Lemma add_entries_built bs es st cs cur :
  built st cs cur → Forall op_ok es →
  ∃ st' cs' cur', add_entries bs es st = Ok st' ∧ built st' cs' cur' ∧
    mjoin cs' ++ cur' = (mjoin cs ++ cur) ++ es.
Proof using Type.
  intros Hbu Hok. revert st cs cur Hbu. induction Hok as [|e es He Hok IH]; intros st cs cur Hbu.
  { exists st, cs, cur. by rewrite app_nil_r. }
  destruct (add_entry_built bs _ _ _ _ Hbu He) as (st1 & cs1 & cur1 & Ha & Hb1 & Heq).
  destruct (IH _ _ _ Hb1) as (st2 & cs2 & cur2 & Has & Hb2 & Heq2).
  exists st2, cs2, cur2. cbn [add_entries]. rewrite Ha. cbn [res_bind].
  split; [done|]. split; [done|]. by rewrite Heq2, Heq, <-!app_assoc.
Qed.

Definition footer_of (m : MemMap) (cs : list (list row)) : SstFooter :=
  let bloom := foldl bloom_set (bloom_new (N.of_nat (size m))) (bt_iter m).*1 in
  MkSstFooter (metas_of 0 cs) (bl_bits bloom) (bl_k bloom) (bl_m bloom)
    (crc32 (frames (mjoin cs))).

(** A build cuts the rows into blocks. *)
Lemma build_sst_spec (m : MemMap) bs :
  Forall op_ok (bt_iter m) →
  ∃ cs, mjoin cs = bt_iter m ∧
    build_sst m bs = Ok (write_file (frames <$> cs) (footer_of m cs)).
Proof using Type.
  intros Hok.
  destruct (add_entries_built (N.max bs 64) (bt_iter m) (MkBuilding [] [] [] None None 0) [] [])
    as (st & cs & cur & Ha & Hbu & Heq); [by split|done|]. simpl in Heq.
  unfold build_sst. cbv zeta. rewrite Ha. cbn [res_bind].
  assert (∃ cs', mjoin cs' = bt_iter m ∧
    built (if bool_decide (sb_cur_block st ≠ []) then cut_block st else st) cs' [])
    as (cs' & Heq' & [Hb Hi _ _ _ _]).
  { case_bool_decide as Hcut.
    - exists (cs ++ [cur]). rewrite join_app. simpl. rewrite app_nil_r. split; [done|].
      apply cut_block_built; [done|]. intros ->. apply Hcut.
      by rewrite (bu_block _ _ _ Hbu), frames_nil.
    - assert (cur = []) as ->.
      { apply frames_nil_inv. rewrite <-(bu_block _ _ _ Hbu).
        destruct (sb_cur_block st); [done|]. by destruct Hcut. }
      exists cs. by rewrite app_nil_r in Heq. }
  exists cs'. split; [done|]. unfold footer_of. by rewrite Hb, Hi, frames_join.
Qed.

(** Where the trailer of a written file lies. *)
Lemma write_file_slices (blocks : list bytes) (footer : SstFooter) :
  let data := write_file blocks footer in
  let lo := blen (mjoin blocks) in
  let hi := (lo + blen (to_vec footer))%N in
  blen data = (hi + 12)%N ∧
  slice data lo hi = to_vec footer ∧
  slice data hi (hi + 4) = u32_le (blen (to_vec footer)) ∧
  slice data (hi + 4) (hi + 8) = SST_MAGIC ∧
  slice data (hi + 8) (hi + 12) = u32_le SST_VERSION.
Proof using Type.
  cbv zeta. unfold write_file. set (B := mjoin blocks). set (F := to_vec footer).
  assert (∀ d a b c lo hi, d = a ++ b ++ c → lo = blen a → hi = (blen a + blen b)%N →
    slice d lo hi = b) as Hmid by (intros d a b c ?? -> -> ->; apply slice_mid).
  assert (blen SST_MAGIC = 4%N) as Hm by done.
  split_and!.
  - rewrite !blen_app, !blen_u32, Hm. lia.
  - by apply (Hmid _ B F (u32_le (blen F) ++ SST_MAGIC ++ u32_le SST_VERSION)).
  - apply (Hmid _ (B ++ F) (u32_le (blen F)) (SST_MAGIC ++ u32_le SST_VERSION));
      rewrite ?blen_app, ?blen_u32; [by rewrite <-!app_assoc|lia..].
  - apply (Hmid _ (B ++ F ++ u32_le (blen F)) SST_MAGIC (u32_le SST_VERSION));
      rewrite ?blen_app, ?blen_u32, ?Hm; [by rewrite <-!app_assoc|lia..].
  - apply (Hmid _ (B ++ F ++ u32_le (blen F) ++ SST_MAGIC) (u32_le SST_VERSION) []);
      rewrite ?blen_app, ?blen_u32, ?Hm; [by rewrite app_nil_r, <-!app_assoc|lia..].
Qed.

(** Parsing a written file. *)
Lemma parse_write_file (blocks : list bytes) (footer : SstFooter) :
  (blen (to_vec footer) ≤ U32_MAX)%N → (0 < ft_bloom_k footer ≤ 32)%N →
  parse (write_file blocks footer) =
    Ok (MkSstFile (write_file blocks footer) footer (blen (mjoin blocks))).
Proof using Type*.
  intros Hlen Hk.
  destruct (write_file_slices blocks footer) as (Hd & Hft & Hfl & Hmagic & Hver).
  unfold parse. set (data := write_file blocks footer) in *. clearbody data.
  set (hi := (blen (mjoin blocks) + blen (to_vec footer))%N) in *.
  rewrite (proj2 (N.ltb_ge _ _)) by lia. cbv zeta. unfold SST_TRAILER_LEN.
  replace (blen data - 8)%N with (hi + 4)%N by lia.
  replace (hi + 4 + 4)%N with (hi + 8)%N by lia.
  rewrite Hmagic, bool_decide_eq_false_2 by (intros []; done).
  replace (hi + 4 + 8)%N with (hi + 12)%N by lia.
  rewrite Hver, from_to_u32, bool_decide_eq_false_2 by (done || (intros []; done)).
  replace (hi + 4 - 4)%N with hi by lia.
  rewrite Hfl, from_to_u32 by done. rewrite (proj2 (N.ltb_ge _ _)) by lia.
  replace (hi - blen (to_vec footer))%N with (blen (mjoin blocks)) by lia.
  rewrite bool_decide_eq_false_2 by (intros [Hne|Hlt]; lia).
  rewrite Hft, from_to_vec. by rewrite bool_decide_eq_false_2 by lia.
Qed.

(** A key of the table passes the filter of its file. *)
Lemma may_contain_spec m cs data off k :
  mjoin cs = bt_iter m → is_Some (m !! k) →
  may_contain (MkSstFile data (footer_of m cs) off) k = true.
Proof using Type.
  intros Hcs [v Hk]. apply elem_of_bt_iter in Hk. unfold may_contain, footer_of.
  cbv zeta. cbn [sf_footer ft_index ft_bloom_m ft_bloom_bits ft_bloom_k].
  set (b := foldl bloom_set (bloom_new (N.of_nat (size m))) (bt_iter m).*1).
  destruct (bloom_all_spec (bt_iter m).*1 (bloom_new (N.of_nat (size m))))
    as [[[Hm0 Hm] _] Hall]; [apply bloom_new_wf|]. fold b in Hm0, Hm, Hall.
  destruct cs as [|c cs]; [simpl in Hcs; rewrite <-Hcs in Hk; by apply elem_of_nil in Hk|].
  cbn [metas_of]. rewrite (proj2 (N.eqb_neq _ _)), (proj2 (N.ltb_ge _ _)) by lia.
  apply forallb_forall. intros i Hi. apply Hall.
  - right. by apply (list_elem_of_fmap_2 fst _ (k, v)).
  - by apply list_elem_of_In.
Qed.
End build.

(** What a file that stores a table answers. *)
Record file_holds `{Dg : Digests} (f : SstFile) (m : MemMap) : Prop := {
  fh_crc : verify_file_crc f = Ok ();
  fh_get k : get_option f k = Ok (m !! k);
  fh_stream start stop : scan_stream f start stop = (Ok <$> bt_range start stop m);
}.
Arguments fh_crc {_ _ _} _.
Arguments fh_get {_ _ _} _ _.
Arguments fh_stream {_ _ _} _ _ _.

Lemma fh_scan `{Dg : Digests} f m start stop :
  file_holds f m → scan_with_tombstones f start stop None = Ok (bt_range start stop m).
Proof.
  intros Hf. unfold scan_with_tombstones. rewrite scan_blocks_items.
  rewrite <-scan_stream_items, (fh_stream Hf), collect_ok. done.
Qed.

Lemma build_sst_holds `{Dg : Digests} `{JsonLaws SstFooter} (m : MemMap) (block_size : N) :
  Forall op_ok (bt_iter m) →
  (∀ data, build_sst m block_size = Ok data → (blen data ≤ U32_MAX)%N) →
  ∃ data f, build_sst m block_size = Ok data ∧ parse data = Ok f ∧ file_holds f m.
Proof.
  intros Hok Hsize. destruct (build_sst_spec m block_size Hok) as (cs & Hcs & Hb).
  specialize (Hsize _ Hb). rewrite <-Hcs in Hok.
  set (data := write_file (frames <$> cs) (footer_of m cs)) in *.
  exists data, (MkSstFile data (footer_of m cs) (blen (mjoin (frames <$> cs)))).
  destruct (write_file_slices (frames <$> cs) (footer_of m cs)) as [Hd _]. fold data in Hd.
  destruct (bloom_all_spec (bt_iter m).*1 (bloom_new (N.of_nat (size m))))
    as [[_ Hk3] _]; [apply bloom_new_wf|].
  split; [done|]. split.
  { apply parse_write_file; [lia|]. unfold footer_of. cbv zeta. cbn [ft_bloom_k]. lia. }
  set (f := MkSstFile _ _ _).
  assert (Forall2 (holds f) (ft_index (sf_footer f)) cs) as Hf.
  { apply (holds_all f [] cs (drop (length (mjoin (frames <$> cs))) data)).
    - apply Forall_forall. intros c Hc. rewrite Forall_forall in *. intros r Hr.
      apply Hok. apply list_elem_of_join. by exists c.
    - rewrite Hcs. apply bt_iter_sorted.
    - subst f data. cbn [sf_data app]. unfold write_file.
      by rewrite frames_join, drop_app_length.
    - subst f. cbn [sf_footer_offset]. rewrite frames_join. unfold blen at 1. simpl. lia. }
  split.
  { unfold verify_file_crc. rewrite (all_blocks_spec _ _ _ Hf). cbn [res_bind].
    subst f. cbn [sf_footer]. unfold footer_of. cbv zeta. cbn [ft_file_crc].
    by rewrite bool_decide_eq_false_2 by auto. }
  - intros k. unfold get_option. destruct (may_contain f k) eqn:Hmay.
    + rewrite (find_in_blocks_spec _ _ _ _ Hf), Hcs. by rewrite assoc_bt_iter.
    + destruct (m !! k) as [v|] eqn:Hk; [|done].
      unfold f in Hmay. rewrite may_contain_spec in Hmay by (done || by rewrite Hk). done.
  - intros start stop. rewrite scan_stream_items, (blocks_items_spec _ _ _ _ _ Hf). by rewrite Hcs.
Qed.

(** C5: A built file is the table: it parses, its checksums verify, a point lookup
    returns the table's entry for every key (the filter never hides one, and a
    tombstone is told from a missing key), and a scan of any range, eager or
    lazy, returns the entries of the range in key order. *)
Theorem sst_roundtrip `{Dg : Digests} `{JsonLaws SstFooter} (m : MemMap) (block_size : N) :
  Forall op_ok (bt_iter m) →
  (∀ data, build_sst m block_size = Ok data → (blen data ≤ U32_MAX)%N) →
  ∃ data f, build_sst m block_size = Ok data ∧ parse data = Ok f ∧
    verify_file_crc f = Ok () ∧
    (∀ k, get_option f k = Ok (m !! k)) ∧
    (∀ start stop, scan_with_tombstones f start stop None = Ok (bt_range start stop m)) ∧
    (∀ start stop, scan_stream f start stop = (Ok <$> bt_range start stop m)).
Proof.
  intros Hok Hsize. destruct (build_sst_holds m block_size Hok Hsize) as (data & f & Hb & Hp & Hf).
  exists data, f. split_and!; [done|done|apply Hf|apply Hf| |apply Hf].
  intros start stop. by apply fh_scan.
Qed.

Section witnesses.
#[local] Existing Instance length_digests.
#[local] Instance footer_json : Json SstFooter := countable_json.
#[local] Instance footer_json_laws : JsonLaws SstFooter := countable_json_laws.

Definition sample_table : MemMap := {["a" := Some (as_bytes "1"); "b" := None]}.

Lemma sst_roundtrip_witness :
  ∃ data f, build_sst sample_table 64 = Ok data ∧ parse data = Ok f ∧
    get_option f "a" = Ok (Some (Some (as_bytes "1"))) ∧
    get_option f "b" = Ok (Some None) ∧ get_option f "c" = Ok None.
Proof.
  destruct (sst_roundtrip sample_table 64) as (data & f & Hb & Hp & _ & Hget & _).
  - apply (bool_decide_unpack _). vm_compute. exact I.
  - intros data Hb.
    assert (match build_sst sample_table 64 with
            | Ok d => (blen d <=? U32_MAX)%N | Err _ => true end = true) as Hle
      by (vm_compute; reflexivity).
    rewrite Hb in Hle. by apply N.leb_le.
  - exists data, f. split; [exact Hb|]. split; [exact Hp|].
    split; [|split]; rewrite Hget; reflexivity.
Defined.
End witnesses.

# # # # # # #

WHAT TO PRODUCE → Go through the data above from its first line and copy each line exactly, stopping once the line with "intros Hok." has been copied.

RESPONSE BELOW →
Lemma add_entries_built bs es st cs cur :
  built st cs cur → Forall op_ok es →
  ∃ st' cs' cur', add_entries bs es st = Ok st' ∧ built st' cs' cur' ∧
    mjoin cs' ++ cur' = (mjoin cs ++ cur) ++ es.
Proof using Type.
  intros Hbu Hok. revert st cs cur Hbu. induction Hok as [|e es He Hok IH]; intros st cs cur Hbu.
  { exists st, cs, cur. by rewrite app_nil_r. }
  destruct (add_entry_built bs _ _ _ _ Hbu He) as (st1 & cs1 & cur1 & Ha & Hb1 & Heq).
  destruct (IH _ _ _ Hb1) as (st2 & cs2 & cur2 & Has & Hb2 & Heq2).
  exists st2, cs2, cur2. cbn [add_entries]. rewrite Ha. cbn [res_bind].
  split; [done|]. split; [done|]. by rewrite Heq2, Heq, <-!app_assoc.
Qed.

Definition footer_of (m : MemMap) (cs : list (list row)) : SstFooter :=
  let bloom := foldl bloom_set (bloom_new (N.of_nat (size m))) (bt_iter m).*1 in
  MkSstFooter (metas_of 0 cs) (bl_bits bloom) (bl_k bloom) (bl_m bloom)
    (crc32 (frames (mjoin cs))).

(** A build cuts the rows into blocks. *)
Lemma build_sst_spec (m : MemMap) bs :
  Forall op_ok (bt_iter m) →
  ∃ cs, mjoin cs = bt_iter m ∧
    build_sst m bs = Ok (write_file (frames <$> cs) (footer_of m cs)).
Proof using Type.
  intros Hok.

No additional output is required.